When a salt like silver iodide (AgI) is dissolved in a solution that already contains one of its ions, such as iodide (I^-), its solubility decreases. This phenomenon is known as the **common ion effect**. It occurs because adding an ion common to the dissolving compound shifts the equilibrium position of the dissolution reaction. This shift results in a reduced concentration of the other ion in the solution, in this case, Ag^+.

The common ion effect is particularly significant in solutions where the solute has a very low solubility in pure water. When more of the iodide ion is present from a compound like potassium iodide (KI), the excess I^- makes it difficult for additional AgI to dissolve since the product of the concentrations of Ag^+ and I^- ions has to equal the solubility product constant (Ksp) for equilibrium.

Ionic equilibrium involves a balance between the ions in a dissolved solution, which establishes a state of equilibrium between the dissolved phase and the undissolved phase. In the case of silver iodide solubility, the equilibrium can be represented by:

• The dissolution reaction of AgI:
  1. \[\mathrm{AgI (s) \rightleftharpoons Ag^+ (aq) + I^- (aq)}\]

This equation implies that at equilibrium the rate of dissolution (\rightarrow) equals the rate of precipitation (\leftarrow), leading to a stable concentration of ions in the solution.

To maintain this equilibrium, the concentrations of the ions must satisfy the relationship given by the solubility product (Ksp).

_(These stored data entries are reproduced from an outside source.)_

Lemma loc_of_intro N D r s m :
  0 < D ->
  match r, s with
  | false, false => N mod D = 0
  | false, true => 0 < N mod D /\ 2 * (N mod D) < D
  | true, false => 2 * (N mod D) = D
  | true, true => D < 2 * (N mod D)
  end ->
  loc_of_shr_record (Build_shr_record m r s) = loc_of N D.
Proof.
  intros HD. unfold loc_of. pose proof (Z.mod_pos_bound N D HD) as B.
  destruct (Z.eqb_spec (N mod D) 0) as [E|E];
    destruct (Z.compare_spec (2 * (N mod D)) D);
    destruct r, s; cbn [loc_of_shr_record]; intros HH; try reflexivity; lia.
Qed.

Lemma shr_1_describes N D mrs :
  0 <= N -> 0 < D -> describes N D mrs -> describes N (2 * D) (shr_1 mrs).
Proof.
  intros HN HD [Hm Hl]. destruct mrs as [m r s]. cbn [shr_m] in Hm.
  apply loc_of_cases in Hl; [|exact HD].
  assert (N / (2 * D) = m / 2) as Hq.
  { rewrite Hm, Z.div_div by lia. f_equal. lia. }
  assert (N mod (2 * D) = N mod D + D * (m mod 2)) as Hr.
  { rewrite Hm. rewrite (Z.mul_comm 2 D). apply Z.rem_mul_r; lia. }
  assert (0 <= m) as Hm0 by (rewrite Hm; apply Z.div_pos; lia).
  pose proof (Z.mod_pos_bound N D HD) as B.
  unfold describes.
  destruct m as [|[p|p|]|p]; try lia; cbn [shr_1 shr_m]; rewrite Hq.
  - (* 0 *) split; [reflexivity|].
    apply loc_of_intro; [lia|]. rewrite Hr.
    change (0 mod 2) with 0. change (1 mod 2) with 1.
    destruct r, s; cbn [orb] in *; lia.
  - (* odd *) split; [rewrite Pos2Z.inj_xI; apply Z.div_unique with 1; lia|].
    apply loc_of_intro; [lia|]. rewrite Hr.
    replace (Z.pos p~1 mod 2) with 1
      by (rewrite Pos2Z.inj_xI; apply Z.mod_unique with (Zpos p); lia).
    destruct r, s; cbn [orb] in *; lia.
  - (* even *) split; [rewrite Pos2Z.inj_xO; apply Z.div_unique with 0; lia|].
    apply loc_of_intro; [lia|]. rewrite Hr.
    replace (Z.pos p~0 mod 2) with 0
      by (rewrite Pos2Z.inj_xO; apply Z.mod_unique with (Zpos p); lia).
    destruct r, s; cbn [orb] in *; lia.
  - (* 1 *) split; [reflexivity|].
    apply loc_of_intro; [lia|]. rewrite Hr.
    change (0 mod 2) with 0. change (1 mod 2) with 1.
    destruct r, s; cbn [orb] in *; lia.
Qed.

Lemma iter_shr_1_describes N p : forall D mrs,
  0 <= N -> 0 < D -> describes N D mrs ->
  describes N (D * 2 ^ Zpos p) (iter_pos shr_1 p mrs).
Proof.
  induction p as [p IH | p IH |]; intros D mrs HN HD H; cbn [iter_pos].
  - replace (D * 2 ^ Zpos p~1) with (((2 * D) * 2 ^ Zpos p) * 2 ^ Zpos p).
    + apply IH; [lia| |]. { assert (0 < 2 ^ Zpos p) by (apply Z.pow_pos_nonneg; lia). nia. }
      apply IH; [lia|lia|]. now apply shr_1_describes.
    + assert (2 ^ Zpos p~1 = 2 * (2 ^ Zpos p * 2 ^ Zpos p)) as E.
      { rewrite <- Z.pow_add_r, <- Z.pow_succ_r by lia. f_equal. lia. }
      rewrite E. ring.
  - replace (D * 2 ^ Zpos p~0) with ((D * 2 ^ Zpos p) * 2 ^ Zpos p).
    + apply IH; [lia| |]. { assert (0 < 2 ^ Zpos p) by (apply Z.pow_pos_nonneg; lia). nia. }
      apply IH; [lia|lia|]. exact H.
    + assert (2 ^ Zpos p~0 = 2 ^ Zpos p * 2 ^ Zpos p) as E.
      { rewrite <- Z.pow_add_r by lia. f_equal. lia. }
      rewrite E. ring.
  - change (2 ^ 1) with 2. rewrite Z.mul_comm. now apply shr_1_describes.
Qed.

Lemma shr_record_of_loc_describes N D :
  0 < D -> describes N D (shr_record_of_loc (N / D) (loc_of N D)).
Proof.
  intros HD. unfold describes. split.
  - destruct (loc_of N D) as [|[| |]]; reflexivity.
  - destruct (loc_of N D) as [|[| |]]; reflexivity.
Qed.

Lemma fexp32 x : fexp 24 128 x = Z.max (x - 24) (-149).
Proof. reflexivity. Qed.

Lemma shr_describes N D mrs e n :
  0 <= N -> 0 < D -> describes N D mrs ->
  snd (shr mrs e n) = e + Z.max 0 n /\
  describes N (D * 2 ^ Z.max 0 n) (fst (shr mrs e n)).
Proof.
  intros HN HD H. destruct n as [|p|p]; cbn [shr fst snd].
  - change (Z.max 0 0) with 0. rewrite Z.add_0_r, Z.pow_0_r, Z.mul_1_r. now split.
  - replace (Z.max 0 (Zpos p)) with (Zpos p) by lia. split; [reflexivity|].
    now apply iter_shr_1_describes.
  - replace (Z.max 0 (Zneg p)) with 0 by lia.
    rewrite Z.add_0_r, Z.pow_0_r, Z.mul_1_r. now split.
Qed.

Lemma round_nearest_even_spec N D mrs :
  0 <= N -> 0 < D -> describes N D mrs ->
  let m := round_nearest_even (shr_m mrs) (loc_of_shr_record mrs) in
  (m = N / D \/ m = N / D + 1) /\ 2 * Z.abs (m * D - N) <= D.
Proof.
  intros HN HD [Hm Hl] m. subst m. rewrite Hm.
  pose proof (Z.mod_pos_bound N D HD) as B.
  pose proof (Z.div_mod N D ltac:(lia)) as E.
  destruct mrs as [m r s]. pose proof (loc_of_cases N D r s m HD Hl) as C.
  destruct r, s; cbn [loc_of_shr_record round_nearest_even].
  - split; [right; reflexivity|]. nia.
  - destruct (Z.even (N / D)); (split; [tauto|]); nia.
  - split; [left; reflexivity|]. nia.
  - split; [left; reflexivity|]. nia.
Qed.

Lemma Zdigits2_le m k : 0 <= m < 2 ^ k -> 0 <= k -> Zdigits2 m <= k.
Proof.
  intros [H0 H] Hk. destruct (Z.eq_dec m 0) as [->|Hm]; [cbn; lia|].
  pose proof (Zdigits2_bounds m ltac:(lia)) as B.
  pose proof (Zdigits2_nonneg m).
  destruct (Z_lt_le_dec k (Zdigits2 m)); [|lia].
  assert (2 ^ k <= 2 ^ (Zdigits2 m - 1)) by (apply Z.pow_le_mono_r; lia). lia.
Qed.

Lemma Zdigits2_succ m :
  0 <= m ->
  Zdigits2 (m + 1) <= Zdigits2 m \/
  (m + 1 = 2 ^ Zdigits2 m /\ Zdigits2 (m + 1) = Zdigits2 m + 1).
Proof.
  intros H0. pose proof (Zdigits2_nonneg m) as Hd.
  assert (m < 2 ^ Zdigits2 m) as Hlt.
  { destruct (Z.eq_dec m 0) as [->|Hm]; [cbn; lia|].
    apply Zdigits2_bounds. lia. }
  destruct (Z.eq_dec (m + 1) (2 ^ Zdigits2 m)) as [E|E].
  - right. split; [exact E|]. apply Zdigits2_unique; [|lia].
    replace (Zdigits2 m + 1 - 1) with (Zdigits2 m) by lia.
    rewrite Z.pow_add_r by lia. change (2 ^ 1) with 2. lia.
  - left. apply Zdigits2_le; lia.
Qed.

If the ionic product exceeds Ksp, precipitation occurs, thereby decreasing the concentration of the ions in the solution back to equilibrium values.

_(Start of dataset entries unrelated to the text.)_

(** * The tiered job-queue dispatcher of [server.js]

    A shallow embedding of the request pipeline of [server.js]: the
    validator and intake handler, the main-queue dispatcher, the three
    regional workers with the mock backend, the periodic reporter and the
    shutdown handler.  Handlers are written in a small state-and-exception
    monad over the process state [World]; what the environment decides (the
    clock, [Math.random], whether a promise of the queue library resolves or
    rejects, which timer fires) is an explicit argument of each step. *)

From Stdlib Require Import ZArith QArith Qround List String Ascii Bool Lia.
From Stdlib Require Import DecimalString.
Import ListNotations.

Local Open Scope string_scope.
Local Open Scope list_scope.
Local Open Scope Z_scope.

(** ** JavaScript values *)

Module Js.

(** Function values: [() => {}], the only one the program builds, and a
    chainable method that returns its receiver (what [status] is on the
    response object of the HTTP server). *)
Inductive Func : Type :=
| FNoop
| FSelf.

(** The values that job data, headers and the stub response object hold. *)
Inductive value : Type :=
| VUndefined
| VStr (s : string)
| VNum (n : Z)
| VFun (f : Func).

(** An object literal: its properties in insertion order. *)
Definition object : Type := list (string * value).

(** The errors the program can meet. *)
Inductive error : Type :=
| TypeError (msg : string)
| StoreError (msg : string).

(** [o.k]: the first binding of [k], [undefined] when there is none. *)
Fixpoint get (k : string) (o : object) : value :=
  match o with
  | [] => VUndefined
  | (k', v) :: o' => if String.eqb k k' then v else get k o'
  end.

(** [k in o]. *)
Fixpoint has (k : string) (o : object) : bool :=
  match o with
  | [] => false
  | (k', _) :: o' => String.eqb k k' || has k o'
  end.

(** [!v]. *)
Definition falsy (v : value) : bool :=
  match v with
  | VUndefined => true
  | VStr s => String.eqb s ""
  | VNum n => Z.eqb n 0
  | VFun _ => false
  end.

(** [v === "s"]. *)
Definition is_str (v : value) (s : string) : bool :=
  match v with
  | VStr t => String.eqb t s
  | _ => false
  end.

Definition string_of_Z (n : Z) : string :=
  NilZero.string_of_int (Z.to_int n).

Definition string_of_nat (n : nat) : string :=
  string_of_Z (Z.of_nat n).

(** [`${v}`]: how a template literal renders a value. *)
Definition tmpl (v : value) : string :=
  match v with
  | VUndefined => "undefined"
  | VStr s => s
  | VNum n => string_of_Z n
  | VFun _ => "() => {}"
  end.

(** [a[i]] on an array: [undefined] (here [None]) out of range. *)
Definition index {A : Type} (a : list A) (i : Z) : option A :=
  if i <? 0 then None else nth_error a (Z.to_nat i).

End Js.

Import Js.

(** ** The process state *)

Inductive QueueId : Type :=
| MainQ
| UsaQ
| EuropeQ
| IndiaQ.

Definition QueueId_eqb (a b : QueueId) : bool :=
  match a, b with
  | MainQ, MainQ | UsaQ, UsaQ | EuropeQ, EuropeQ | IndiaQ, IndiaQ => true
  | _, _ => false
  end.

(** How a promise of the queue library settles. *)
Inductive Settle : Type :=
| Resolved
| Rejected (e : error).

(** Modelled from the spec: the job queue primitive is the [bull] library,
    which is not part of the repository's sources.  Following the spec's
    "Job Queue": a named FIFO of jobs, the head being the job in work. *)
Record Queue : Type := mkQueue {
  name : string;
  jobs : list object
}.

(** Modelled from the spec: [size] of the job queue, "current count of
    pending + in-flight jobs". *)
Definition size (q : Queue) : nat := List.length (jobs q).

(** Modelled from the spec: what a resolved [add] of the job queue does,
    "appends to the tail". *)
Definition enqueue (x : object) (q : Queue) : Queue :=
  mkQueue (name q) (jobs q ++ [x]).

(** Modelled from the spec: what the job queue does when the handler
    signals completion, the job is "removed immediately after successful
    processing"; jobs are driven "in FIFO order, one at a time". *)
Definition complete (q : Queue) : Queue :=
  mkQueue (name q) (tl (jobs q)).

(** A trace log entry: [{ queue, request }]. *)
Record LogEntry : Type := mkLog {
  queue : string;
  request : object
}.

(** The callback of a mock endpoint handed to [setTimeout]:
    [() => { res.status(code).json(body) }], with [res] captured. *)
Record Timer : Type := mkTimer {
  delay : Z;
  cb_res : object;
  cb_status : Z;
  cb_body : object
}.

Inductive Signal : Type :=
| SIGTERM
| SIGINT.

(** What the process does that can be seen from outside, oldest first.
    [EvAdd], [EvDone] and [EvDrain] record the calls made to the queue
    library, [EvAddSettled] how the promise of an [add] settled, and
    [EvHandle] the call a worker of queue [q] makes to a mock endpoint. *)
Inductive Event : Type :=
| EvLog (line : string)
| EvError (line : string)
| EvErrorWith (line : string) (e : error)
| EvAdd (q : QueueId) (payload : object)
| EvAddSettled (q : QueueId) (payload : object) (o : Settle)
| EvDone (q : QueueId)
| EvHandle (q : QueueId) (endpoint : string) (req : object)
| EvDrain (q : QueueId)
| EvRespond (status : Z) (body : object)
| EvUncaught (e : error)
| EvExit (code : Z).

(** The process runs, has called [process.exit(code)], or has ended on an
    error that reached the event loop. *)
Inductive Proc : Type :=
| Running
| Exited (code : Z)
| Crashed (e : error).

Record World : Type := mkWorld {
  mainQueue : Queue;
  usaQueue : Queue;
  europeQueue : Queue;
  indiaQueue : Queue;
  queueLogs : list LogEntry;
  pendingAdds : list (QueueId * object);
  timers : list Timer;
  shutdowns : list (list QueueId);
  trace : list Event;
  proc : Proc
}.

(** The state when the module has been loaded. *)
Definition init : World :=
  mkWorld (mkQueue "mainQueue" []) (mkQueue "usaQueue" [])
          (mkQueue "europeQueue" []) (mkQueue "indiaQueue" [])
          [] [] [] [] [] Running.

Definition getQ (q : QueueId) (w : World) : Queue :=
  match q with
  | MainQ => mainQueue w
  | UsaQ => usaQueue w
  | EuropeQ => europeQueue w
  | IndiaQ => indiaQueue w
  end.

Definition setQ (q : QueueId) (x : Queue) (w : World) : World :=
  match q with
  | MainQ =>
      mkWorld x (usaQueue w) (europeQueue w) (indiaQueue w) (queueLogs w)
              (pendingAdds w) (timers w) (shutdowns w) (trace w) (proc w)
  | UsaQ =>
      mkWorld (mainQueue w) x (europeQueue w) (indiaQueue w) (queueLogs w)
              (pendingAdds w) (timers w) (shutdowns w) (trace w) (proc w)
  | EuropeQ =>
      mkWorld (mainQueue w) (usaQueue w) x (indiaQueue w) (queueLogs w)
              (pendingAdds w) (timers w) (shutdowns w) (trace w) (proc w)
  | IndiaQ =>
      mkWorld (mainQueue w) (usaQueue w) (europeQueue w) x (queueLogs w)
              (pendingAdds w) (timers w) (shutdowns w) (trace w) (proc w)
  end.

Definition set_queueLogs (l : list LogEntry) (w : World) : World :=
  mkWorld (mainQueue w) (usaQueue w) (europeQueue w) (indiaQueue w) l
          (pendingAdds w) (timers w) (shutdowns w) (trace w) (proc w).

The solubility of silver iodide is affected by the presence of other ions in the solution, as demonstrated in a practical experiment with KI.

In a solution containing KI, the initial concentration of I^- is already established at 10^{-4} mol/L due to the complete dissociation of KI. This existing high concentration of the iodide ion reduces the solubility of AgI, which is calculated using the formula:

• Solving for AgI solubility when [I^-] = 10^{-4} mol/L:
  1. Given \[ K_{sp} = [\mathrm{Ag^+}][\mathrm{I^-}] = 1.0 \times 10^{-16} \]
  2. Assume solubility of AgI is s. Hence, \[ s \times 10^{-4} = 1.0 \times 10^{-16} \]
  3. Solve: \[ s = \frac{1.0 \times 10^{-16}}{10^{-4}} = 1.0 \times 10^{-12} \] mol/L.

Thus, the solubility of AgI in the presence of a common ion is much lower than it would be in pure water.

Chemistry problem-solving often requires translating word problems into mathematical equations and applying known principles, like the common ion effect and equilibrium, to find solutions.

When solving these types of problems:

• **Identify the given data:** Understand the relevance of each piece of information—like the Ksp value and ion concentrations.
• **Set up the equation:** Write the expression for the solubility product and relate it to the given concentrations.
• **Assumptions for calculations:** Assume negligible changes in ion concentration when reasonable (e.g., s is negligible compared to initial I- concentration).
• **Solve and verify:** Calculate the unknowns, then verify by checking if your solution respects all chemical principles involved.

Breaking down the problem into these manageable steps leads to accurate and confident solutions in chemistry.